My relationship with sex is full of seemingly never-ending twists and turns. One minute I’m enjoying it without any shame and the next minute I feel overwhelmed by the idea of being touched in any sexual way. This was one surprise from pregnancy and postpartum life—it’s been unlike anything I could have imagined.
During my pregnancy, I read a few discussion board posts where moms shared that their sex drive increased while they were pregnant. The fact that my sex drive seemed to vanish made me wonder if something was wrong with me. That’s not to say I didn’t attempt to have sex, because I did. The few times I tried left me feeling so uncomfortable that I decided pregnancy sex was not for me.

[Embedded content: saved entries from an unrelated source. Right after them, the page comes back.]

(* ===== verification/BarrierWire.v ===== *)
(** * The barrier-update wire format

    The wire types of a barrier update and its three parsers: the client's
    ([crates/cityg-client/src/barrier_update.rs]), the acceptor's
    ([crates/msphf-orchestrator/src/accept/barrier.rs]) and the server's
    ([parse_barrier_update] of [crates/cityg-server/src/lib.rs]).  The parsers
    walk the same loops over paths, public keys and ciphertexts; the loops are
    defined once, over the error value each parser returns.  The theorems
    characterise what each parser accepts by one predicate, [wire_wf], and so
    relate the three. *)

From S2P Require Import Prelude Hash Errors Header Heap BarrierTree.

Definition PUBLIC_KEY_BYTES : Z := 1184.
Definition SECRET_KEY_BYTES : Z := 2400.
Definition CIPHERTEXT_BYTES : Z := 1088.


(** ** Wire types *)

Record NodeCiphertextWire := {
  ncw_source : Z;
  ncw_target : Z;
  ncw_target_pk_hash : bytes;
  ncw_kem_ct : bytes;
  ncw_wrapped_ps : bytes
}.

Record NewPublicKeyWire := { npk_node : Z; npk_ek : bytes }.

Record KemTreeCoverPayloadWire := {
  cpw_updater_slot_index : Z;
  cpw_updater_slot_generation : Z;
  cpw_path_nodes : list Z;
  cpw_revoked_hint : option (list Z);
  cpw_node_ciphertexts : list NodeCiphertextWire;
  cpw_new_public_keys : list NewPublicKeyWire
}.

Record BarrierUpdateWire := {
  buw_mode : string;
  buw_barrier_version : Z;
  buw_prev_barrier_version : Z;
  buw_tree_size : Z;
  buw_revocation_roots_hash : bytes;
  buw_kem_tree_hash_before : bytes;
  buw_kem_tree_hash_after : bytes;
  buw_cover_payload : bytes
}.

Definition ciphertext_value (c : NodeCiphertextWire) : Value :=
  VArray [VInteger (ncw_source c); VInteger (ncw_target c); VBytes (ncw_target_pk_hash c);
          VBytes (ncw_kem_ct c); VBytes (ncw_wrapped_ps c)].

Definition public_key_value (k : NewPublicKeyWire) : Value :=
  VArray [VInteger (npk_node k); VBytes (npk_ek k)].

Definition cover_value (c : KemTreeCoverPayloadWire) : Value :=
  VArray [VInteger (cpw_updater_slot_index c); VInteger (cpw_updater_slot_generation c);
          VArray (VInteger <$> cpw_path_nodes c);
          match cpw_revoked_hint c with None => VNull | Some l => VArray (VInteger <$> l) end;
          VArray (ciphertext_value <$> cpw_node_ciphertexts c);
          VArray (public_key_value <$> cpw_new_public_keys c)].

Definition update_value (w : BarrierUpdateWire) : Value :=
  VArray [VText (buw_mode w); VInteger (buw_barrier_version w); VInteger (buw_prev_barrier_version w);
          VInteger (buw_tree_size w); VBytes (buw_revocation_roots_hash w);
          VBytes (buw_kem_tree_hash_before w); VBytes (buw_kem_tree_hash_after w);
          VBytes (buw_cover_payload w)].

Misunderstandings Bred Problems
My relationship with my son’s father became increasingly tense after we brought our baby home from the hospital. One of his love languages is touch, so he wanted to cuddle with me when I wasn’t tending to our son. But I was having a hard time finding a breastfeeding and pumping schedule, so my breasts were always sore. It got to the point where I began to develop mastitis and was in bed sick for three days straight.
My son’s father believed I was rejecting him because there was something wrong with him instead of understanding that I’d been in pain for weeks. However, I thought this was something we could put behind us once we moved in together. Unfortunately, the day I was cleared to have sex at my six-week postpartum appointment is the day my irritation with sex began. An uncomfortable sex experience with my son’s father led to him expressing his frustration with me instead of, again, understanding I was still in pain.
He eventually apologized for not being more aware, but in my mind, the damage was done. Sex became more of an obligation rather than something I enjoyed. So here I am at seven months postpartum and sex is at the bottom of my to-do list. And you know what? I wish that it wasn’t. I miss having sex, but I have not decided if feeling uncomfortable and unheard is worth the experience.
My Hope for Sex in the Future
My idea of sex involves bliss and pleasure, two things I know are possible to experience. At this point, my daily routine has space for it, but I don’t feel like I have space for it mentally and emotionally. I’m trying not to feel guilty about it or that something is wrong with me for not feeling aroused.
I actually thought my libido would return once my hormones began to balance out—at least that’s what my doctor implied during my six-week postpartum check-up. I suppose it would have had I been given the space to feel comfortable. Ironically, my son’s father does try to make me feel comfortable, but most of the time, I am not receptive. Sometimes I ask myself if I am being fair or not.
Then, I can’t help but wonder if I feel obligated to make sure my son’s father receives pleasure even though I am still uncomfortable. It is a weird space to be in: of not being in the mood for sex yet feeling like I am supposed to be. By now, it seems like I should be back to the person I was before I gave birth. However, I don’t think that person exists anymore.
By now, it seems like I should be back to the person I was before I gave birth. However, I don’t think that person exists anymore.
I am sure there is a version of myself underneath this who will become open to sex again one day. I’m sure she will feel renewed and I’m also sure she will be confident in who she has become. This person won’t long for the person she used to be but will embrace all that has taken place since that time. Until then, I am working on moving through my discomfort with sex as it pertains to me, as it pertains to this body that carried life for nine months and gave birth.
Do you know what else I’m working on? I’m working on accepting that my discomfort does not have to be rushed in order to fulfill someone else’s pleasure and that I do have a choice and my choice should not be treated as an anomaly. Sometimes I feel like we as people try to gauge what is or isn’t “normal” for our lives based on the lives of others. This leaves room for unnecessary comparison to start running the show.
Like in parenthood and in life, you never know what you’re going to get. So no matter how long this journey takes, I am making peace with the unpredictability.